Records contained in a dataset
(* ===== verification/Exclusion.v ===== *)
(** * acq200.c: the mailboxes, used by several processes

    A mailbox request takes the semaphore, writes the mailboxes, waits for the card's answer, reads the
    mailboxes, and releases the semaphore.  Here the requests of several processes are cut at their
    sleeps and interleaved, with each other and with whatever else the driver does: [elsewhere] is
    what the requests rely on, that nobody else touches the semaphore and writes a mailbox.  Every
    event keeps to it, but for the release of the semaphore by a process that is not in the model.

    So a request is a transaction on the bus: between its writes and its reads no mailbox is written. *)

From S2P Require Import Prelude BusProt StreamBuf Pool Device Rch I2o Isr Kernel Outer Mask Mailbox.

Inductive MboxPc : Type :=
| Mbox_wants (mbc : MailboxControl)
| Mbox_polls (mbc : MailboxControl) (itimeout end_ : Z)
| Mbox_scheduled (mbc : MailboxControl) (itimeout end_ : Z)
| Mbox_waits (mbc : MailboxControl)
| Mbox_done (rc : Z) (mbc : MailboxControl).

#[export] Instance MailboxControl_eq_dec : EqDecision MailboxControl.
Proof. solve_decision. Defined.
#[export] Instance MboxPc_eq_dec : EqDecision MboxPc.
Proof. solve_decision. Defined.

(** What ends a sleep, or lets a poll go on. *)
Inductive MboxTurn : Type := Goes_on | Gets_signal | Gets_answer | Expires.

Section Segments.
Context `{Platform}.

(** The end of [acq200_ioctl_wbr_mbox]. *)
Definition mbox_ends (mbc : MailboxControl) (rc : Z) : MW MboxPc :=
  let* r := acq200_ioctl_read_mbox mbc in
  up mbox_sem >>
  ret (Mbox_done rc (snd r)).
(* ===== verification/Path.v ===== *)
(** * acq200.c: opening and closing a device node

    The minor number selects the file operations; the path descriptor is created on open and deleted
    on release.  Channel nodes up to 96, files and shells hold the buffer A/B semaphore while they
    are open; the nodes above 96 are the buffers A and B themselves, whose first open allocates them
    and whose opens are counted.

    What the kernel's page allocator and DMA mapping return is a parameter. *)

From S2P Require Import Prelude BusProt StreamBuf Pool Device Rch I2o Isr Kernel Outer Owner Frames.
From S2P Require Import Sleep Mask Mailbox.

(** ** acq200_minors.h *)
Definition MINOR (dev : Z) : Z := Z.land dev 0xfffff.
Definition MAJOR (dev : Z) : Z := Z.shiftr dev 20.

Definition _SPECIAL (dev : Z) : bool := Z.land (MINOR dev) 0xe0 =? 0xc0.
Definition _CHANNEL (dev : Z) : bool := Z.land (MINOR dev) 0x80 =? 0x00.
Definition _FILE (dev : Z) : bool := Z.land (MINOR dev) 0xf0 =? 0x80.
Definition _RSH (dev : Z) : bool :=
  (MINOR dev =? 227) || (MINOR dev =? 228) || (MINOR dev =? 229) || (MINOR dev =? 237).
Definition IS_CHANNEL_DEV (dev : Z) : bool := _CHANNEL dev.
Definition CHANNEL (dev : Z) : Z := if _CHANNEL dev then Z.land (MINOR dev) 0x7f else -1.
Definition SPECIAL_FLAGS (dev : Z) : Z := if _SPECIAL dev then Z.land (MINOR dev) 0x1f else 0.
Definition IS_FILE (dev : Z) : bool := _FILE dev.
Definition IS_RSH (dev : Z) : bool := _RSH dev.
Definition IS_ROM (dev : Z) : bool := _SPECIAL dev && (SPECIAL_FLAGS dev =? 0).
Definition ROWDEV (dev : Z) : bool := _SPECIAL dev && (SPECIAL_FLAGS dev =? 0x1f).
Definition DEVRAW (dev : Z) : bool := _SPECIAL dev && (SPECIAL_FLAGS dev =? 1).
Definition DEVDMABUF (dev : Z) : bool := _SPECIAL dev && (SPECIAL_FLAGS dev =? 2).
Definition BIGDUMPDEV (dev : Z) : bool := _SPECIAL dev && (SPECIAL_FLAGS dev =? 3).
Definition AOIDEV (dev : Z) : bool := _SPECIAL dev && (SPECIAL_FLAGS dev =? 4).
Definition AOFDEV (dev : Z) : bool := _SPECIAL dev && (SPECIAL_FLAGS dev =? 5).
Definition DOIDEV (dev : Z) : bool := _SPECIAL dev && (SPECIAL_FLAGS dev =? 6).
Definition DOFDEV (dev : Z) : bool := _SPECIAL dev && (SPECIAL_FLAGS dev =? 7).
Definition AOFRDEV (dev : Z) : bool := _SPECIAL dev && (SPECIAL_FLAGS dev =? 8).
Definition DOFRDEV (dev : Z) : bool := _SPECIAL dev && (SPECIAL_FLAGS dev =? 9).
Definition STATDEV (dev : Z) : bool := _SPECIAL dev && (SPECIAL_FLAGS dev =? 10).
Definition LLHOSTDEV (dev : Z) : bool := _SPECIAL dev && (SPECIAL_FLAGS dev =? 11).
Definition TESTDEV (dev : Z) : bool := _SPECIAL dev && (SPECIAL_FLAGS dev =? 15).
Definition TFTPDEV (dev : Z) : bool := _SPECIAL dev && istrue (Z.land (SPECIAL_FLAGS dev) 0x10).

(** ** The file operations tables of [acq200_open], and whether each takes the busy semaphore *)
Inductive file_operations :=
| acq200_fops | acq200_llhost_fops | acq200_mbox_fops | acq200_bridge_fops | acq200_bridge_AB_fops.

#[export] Instance file_operations_eq_dec : EqDecision file_operations.
Proof. solve_decision. Defined.

Definition newfops (minor : Z) : file_operations * bool :=
  if DEVRAW minor then (acq200_mbox_fops, false)
  else if BIGDUMPDEV minor then (acq200_fops, false)
  else if LLHOSTDEV minor then (acq200_llhost_fops, false)
  else if IS_CHANNEL_DEV minor then
    if 96 <? minor then (acq200_bridge_AB_fops, false) else (acq200_bridge_fops, true)
  else if IS_FILE minor then (acq200_bridge_fops, true)
  else if IS_RSH minor then (acq200_bridge_fops, true)
  else (acq200_fops, true).

Section Path.
Context `{Platform}.
(** [__get_free_pages]: the address of the pages, 0 when there are none; [dma_map_single]. *)
Context (get_free_pages : World -> Z -> Z) (dma_map_single : World -> Z -> Z).

(** ** Buffers *)

(** The loop runs for [order = n - 1] down to 0. *)
Fixpoint get_max_buf (n : nat) : MW (Z * Z) :=
  match n with
  | O => crash KernelBug      (* assert(0) *)
  | S order =>
      let* w := get_world in
      let buf := get_free_pages w (Z.of_nat order) in
      if negb (buf =? 0) then ret (buf, Z.of_nat order) else get_max_buf order
  end.

Definition alloc_max_buf (set_buf : DmaBuf -> Acq200Device -> Acq200Device) (max_order : Z)
    : MW unit :=
  let* vo := get_max_buf (Z.to_nat (max_order + 1)) in
  let* w := get_world in
  modify (upd_dev (set_buf (mkDmaBuf (snd vo) (fst vo) (u32 (dma_map_single w (fst vo)))))).

(** ** Paths *)

(** The path [kmalloc] gives, [None] when there is no memory: [memset] then writes to null. *)
Definition acq200_createPath (i_rdev : Z) (kmalloc : option nat) : MW nat :=
  match kmalloc with
  | None => crash NullDeref
  | Some p =>
      let* w := get_world in
      modify (setf paths (insert p
        (mkPath (MINOR i_rdev) (dma_buf (dev w)) (llhost_dma_buf (dev w)) 0 false (None, None)
           (mkIoMapping 0 0 0, mkIoMapping 0 0 0) 0 0 0 zero_mbc zero_message))) >>
      ret p
  end.

Definition acq200_deletePath (p : nat) : MW unit := modify (setf paths (delete p)).

(** One device only: [devices] has one entry. *)
Definition acq200_lookup_device (i_rdev : Z) : MW unit :=
  let* w := get_world in
  if major (dev w) =? MAJOR i_rdev then ret tt else crash KernelBug.

(** ** Clients of buffers A and B: the backstop thread lives from the first open to the last close.
    [kthread_run] starts the thread ([i2o_missed_int_checker] in BufferAB.v, whose polls are the
    events [EvBackstop]), or returns an error code, which the driver takes for the thread;
    [kthread_stop] follows the pointer, and returns when the thread has ended.  (That of a thread which
    had ended before is not followed while the count does not overflow: [clients_backstop].) *)
Definition kthread_run : MW Task :=
  let* w := get_world in ret (if kthread_starts (iolog w) then task_runs else task_error).

Definition kthread_stop (t : Task) : MW unit :=
  match t with
  | task_error => crash BadPointer
  | _ => modify (upd_dev (setf i2o_backstop (fun _ => no_task)))
  end.

Definition acq200_onFirstClientOpenAB : MW Z :=
  let* t := kthread_run in
  modify (upd_dev (setf i2o_backstop (fun _ => t))) >> ret 0.

Definition acq200_onLastClientReleaseAB : MW Z :=
  let* w := get_world in
  kthread_stop (i2o_backstop (dev w)) >> ret 0.

Definition onOpen (p : nat) : MW Z :=
  let* rc := down_interruptible clients_sem in
  if istrue rc then ret (- ERESTARTSYS)
  else
    modify (upd_dev (setf clients_count (fun n => s32 (n + 1)))) >>
    let* w := get_world in
    let* rc := if clients_count (dev w) =? 1 then acq200_onFirstClientOpenAB else ret 0 in
    up clients_sem >>
    ret rc.

Definition onRelease (p : nat) : MW Z :=
  let* _ := down_interruptible clients_sem in
  let* w := get_world in
  let* rc := if clients_count (dev w) =? 1 then acq200_onLastClientReleaseAB else ret 0 in
  modify (upd_dev (setf clients_count (fun n => s32 (n - 1)))) >>
  up clients_sem >>
  ret rc.

Definition acq200_bridge_openAB (file : File) : MW Z :=
  let* _ := path_ref (PD file) in
  let* w := get_world in
  when (buf_va (fst (AB (dev w))) =? 0)
    (alloc_max_buf (fun b => setf AB (fun ab => (b, snd ab))) (acq200_AB_dmabuf_max_order (params w)) >>
     alloc_max_buf (fun b => setf AB (fun ab => (fst ab, b))) (acq200_AB_dmabuf_max_order (params w))) >>
  let* w := get_world in
  path_upd (PD file) (fun p => p <| bufferMappings :=
    (copyDmaBuf2IoMapping (fst (AB (dev w))), copyDmaBuf2IoMapping (snd (AB (dev w)))) |>) >>
  let* _ := onOpen (PD file) in
  ret 0.

(** ** Open and release *)

(** The result, and the file with its operations when it was set up. *)
Definition acq200_open (i_rdev : Z) (kmalloc : option nat) : MW (Z * option (File * file_operations)) :=
  acq200_lookup_device i_rdev >>
  let* p := acq200_createPath i_rdev kmalloc in
  let file := mkFile p i_rdev in
  let* x := path_ref p in
  let '(fops, busy) := newfops (minor x) in
  let* rc :=
    if busy then
      let* rc := down_interruptible AB_busy_sem in
      if istrue rc then ret (- ERESTARTSYS)
      else path_upd p (fun x => x <| has_AB_busy_mutex := 1 |>) >> ret 0
    else ret 0 in
  if istrue rc then ret (rc, Some (file, fops))
  else
    let* rc := if decide (fops = acq200_bridge_AB_fops) then acq200_bridge_openAB file else ret 0 in
    ret (rc, Some (file, fops)).

Definition acq200_release (file : File) : MW Z :=
  let* x := path_ref (PD file) in
  when (istrue (has_AB_busy_mutex x)) (up AB_busy_sem) >>
  when (istrue (Z.land (mbc_flags (mbc_on_release x)) MBC_FLAGS_ONRELEASE))
    (let m := setf mbc_flags (fun f => Z.land f (u32 (Z.lnot MBC_FLAGS_ONRELEASE))) (mbc_on_release x) in
     path_upd (PD file) (fun x => x <| mbc_on_release := m |>) >>
     let* r := acq200_ioctl_wbr_mbox m in
     path_upd (PD file) (fun x => x <| mbc_on_release := snd r |>)) >>
  acq200_deletePath (PD file) >>
  ret 0.
End Path.

(** ** Which operations a node has *)

(** The table of acq200_minors.h: channels, buffers A and B, files, special nodes, shells. *)
Definition minor_table : list (Z * Z * (file_operations * bool)) :=
  [(0, 96, (acq200_bridge_fops, true));        (* channels *)
   (97, 127, (acq200_bridge_AB_fops, false));  (* buffers A and B *)
   (128, 143, (acq200_bridge_fops, true));     (* files *)
   (193, 193, (acq200_mbox_fops, false));      (* the raw device *)
   (195, 195, (acq200_fops, false));           (* the big dump *)
   (203, 203, (acq200_llhost_fops, false));    (* the low latency buffer *)
   (227, 229, (acq200_bridge_fops, true));     (* shells *)
   (237, 237, (acq200_bridge_fops, true))].    (* acqcmd *)

Fixpoint table_fops (t : list (Z * Z * (file_operations * bool))) (m : Z) : file_operations * bool :=
  match t with
  | [] => (acq200_fops, true)
  | (lo, hi, r) :: t => if (lo <=? m) && (m <=? hi) then r else table_fops t m
  end.

(** The tests of the minor number's bits give each of the 256 nodes the operations the table of
    minor numbers says, and the busy semaphore to all but the buffers and the raw nodes. *)
Theorem newfops_table m : 0 <= m < 256 -> newfops m = table_fops minor_table m.
Proof.
  intros Hm.
  assert (Forall (fun i => newfops (Z.of_nat i) = table_fops minor_table (Z.of_nat i)) (seq 0 256)) as Hf
    by (apply (bool_decide_unpack _); vm_compute; exact I).
  rewrite Forall_forall in Hf. specialize (Hf (Z.to_nat m)). rewrite Z2Nat.id in Hf by lia.
  apply Hf, elem_of_seq. lia.
Qed.

(** ** Opening and closing *)
Lemma delete_alter_insert {A} (f : A -> A) p x (m : gmap nat A) : m !! p = None ->
  delete p (alter f p (insert p x m)) = m.
Proof.
  intros Hp. apply map_eq. intros q. destruct (decide (q = p)) as [->|].
  - by rewrite lookup_delete_eq, Hp.
  - by rewrite lookup_delete_ne, lookup_alter_ne, lookup_insert_ne by done.
Qed.

(** Updates of a semaphore and of the paths: they commute, compose and can be without effect. *)
Lemma sem_paths_comm s f g w : sem_upd s f (setf paths g w) = setf paths g (sem_upd s f w).
Proof. by destruct s. Qed.
Lemma sem_sem s f g w : sem_upd s g (sem_upd s f w) = sem_upd s (fun n => g (f n)) w.
Proof. by destruct s. Qed.
Lemma paths_paths f g w : setf paths g (setf paths f w) = setf paths (fun m => g (f m)) w.
Proof. done. Qed.
Lemma sem_upd_id s f w : f (sem_get s w) = sem_get s w -> sem_upd s f w = w.
Proof.
  destruct w as [? ? ? ? d]; destruct d as [? ? ? ? ? ? ? ? ? ? ? ? ? ? ? ? ms]; destruct ms; destruct s; cbn;
    intros E; unfold upd_mbox, upd_dev, setf, set_dev, set_mbox_sync, set_mbox_mutex,
      set_buffer_AB_busy_mutex, set_clients_mutex; cbn; by rewrite E.
Qed.
Lemma paths_id f w : f (paths w) = paths w -> setf paths f w = w.
Proof. intros E. destruct w. unfold setf, set_paths. cbn in *. by rewrite E. Qed.

Section OpenClose.
Context `{Platform}.
Context (get_free_pages : World -> Z -> Z) (dma_map_single : World -> Z -> Z).

(** A close without a mailbox request of its own gives the semaphore back if it was taken, and the path. *)
Lemma release_eq file x w : paths w !! PD file = Some x ->
  Z.land (mbc_flags (mbc_on_release x)) MBC_FLAGS_ONRELEASE = 0 ->
  acq200_release file w = Done 0 (setf paths (delete (PD file))
    (if istrue (has_AB_busy_mutex x) then sem_upd AB_busy_sem (fun n => n + 1) w else w)).
Proof.
  intros Hx Hm. unfold acq200_release. erewrite bind_done by by apply path_ref_eq. rewrite Hm.
  change (istrue 0) with false.
  destruct (istrue (has_AB_busy_mutex x)); unfold when; erewrite bind_done by reflexivity;
    by do 2 (erewrite bind_done by reflexivity).
Qed.

(** Opening a node and giving its path back.  (The close of the nodes that the bridge serves does more before
    that: [System.open_close_restores].) *)
Lemma open_then_release i_rdev p w :
  major (dev w) = MAJOR i_rdev -> paths w !! p = None ->
  fst (newfops (MINOR i_rdev)) <> acq200_bridge_AB_fops ->
  (snd (newfops (MINOR i_rdev)) = true -> 0 < sem_get AB_busy_sem w) ->
  exists w1 x, acq200_open get_free_pages dma_map_single i_rdev (Some p) w =
      Done (0, Some (mkFile p i_rdev, fst (newfops (MINOR i_rdev)))) w1 /\
    sem_get AB_busy_sem w1 = sem_get AB_busy_sem w - Zbool (snd (newfops (MINOR i_rdev))) /\
    paths w1 !! p = Some x /\ minor x = MINOR i_rdev /\ last_direction_hack x = 0 /\
    queued w1 = queued w /\ rchs w1 = rchs w /\
    acq200_release (mkFile p i_rdev) w1 = Done 0 w.
Proof.
  intros Hmaj Hp Hab Hsem. unfold acq200_open.
  erewrite bind_done.
  2:{ unfold acq200_lookup_device. erewrite bind_done by reflexivity.
      rewrite Hmaj, Z.eqb_refl. reflexivity. }
  erewrite bind_done.
  2:{ unfold acq200_createPath. erewrite bind_done by reflexivity. erewrite bind_done by reflexivity.
      reflexivity. }
  cbv zeta. set (x := mkPath _ _ _ _ _ _ _ _ _ _ _ _). set (w0 := setf paths (insert p x) w).
  erewrite bind_done by (apply path_ref_eq; cbn; apply lookup_insert_eq).
  change (minor x) with (MINOR i_rdev).
  destruct (newfops (MINOR i_rdev)) as [fops busy]. cbn [fst snd] in *.
  destruct busy.
  - specialize (Hsem eq_refl).
    erewrite bind_done.
    2:{ erewrite bind_done.
        2:{ unfold down_interruptible. erewrite bind_done by reflexivity.
            change (sem_get AB_busy_sem w0) with (sem_get AB_busy_sem w).
            rewrite (proj2 (Z.ltb_lt _ _) Hsem). reflexivity. }
        change (istrue 0) with false. cbv iota.
        erewrite bind_done by (apply (path_upd_eq p x); cbn; apply lookup_insert_eq). reflexivity. }
    change (istrue 0) with false. cbv iota. rewrite decide_False by done.
    erewrite bind_done by reflexivity. eexists _, (x <| has_AB_busy_mutex := 1 |>).
    split; [reflexivity|]. split; [cbn; lia|].
    split; [cbn -[alter insert]; by rewrite lookup_alter_eq, lookup_insert_eq|]. do 4 (split; [done|]).
    erewrite release_eq; [|cbn -[alter insert]; by rewrite lookup_alter_eq, lookup_insert_eq|reflexivity].
    f_equal. unfold w0. change (istrue _) with true. cbv iota.
    rewrite !sem_paths_comm, sem_sem, !paths_paths, sem_upd_id by (cbn; lia).
    apply paths_id. by apply delete_alter_insert.
  - erewrite bind_done by reflexivity. change (istrue 0) with false. cbv iota. rewrite decide_False by done.
    erewrite bind_done by reflexivity. eexists _, x. split; [reflexivity|]. split; [cbn; lia|].
    split; [apply lookup_insert_eq|]. do 4 (split; [done|]).
    erewrite release_eq; [|cbn; apply lookup_insert_eq|reflexivity].
    change (istrue (has_AB_busy_mutex x)) with false. cbv iota. f_equal. unfold w0. rewrite paths_paths. apply paths_id. by apply delete_insert_id.
Qed.
End OpenClose.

(Exercise objective) In your answer, include only the lines above starting at the line that holds "acq200_onFirstClientOpenAB else ret 0 in" and ending at the line that holds "let* _ := path_ref (PD file) in", copied exactly.

(Completed task)
    let* rc := if clients_count (dev w) =? 1 then acq200_onFirstClientOpenAB else ret 0 in
    up clients_sem >>
    ret rc.

Definition onRelease (p : nat) : MW Z :=
  let* _ := down_interruptible clients_sem in
  let* w := get_world in
  let* rc := if clients_count (dev w) =? 1 then acq200_onLastClientReleaseAB else ret 0 in
  modify (upd_dev (setf clients_count (fun n => s32 (n - 1)))) >>
  up clients_sem >>
  ret rc.

Definition acq200_bridge_openAB (file : File) : MW Z :=
  let* _ := path_ref (PD file) in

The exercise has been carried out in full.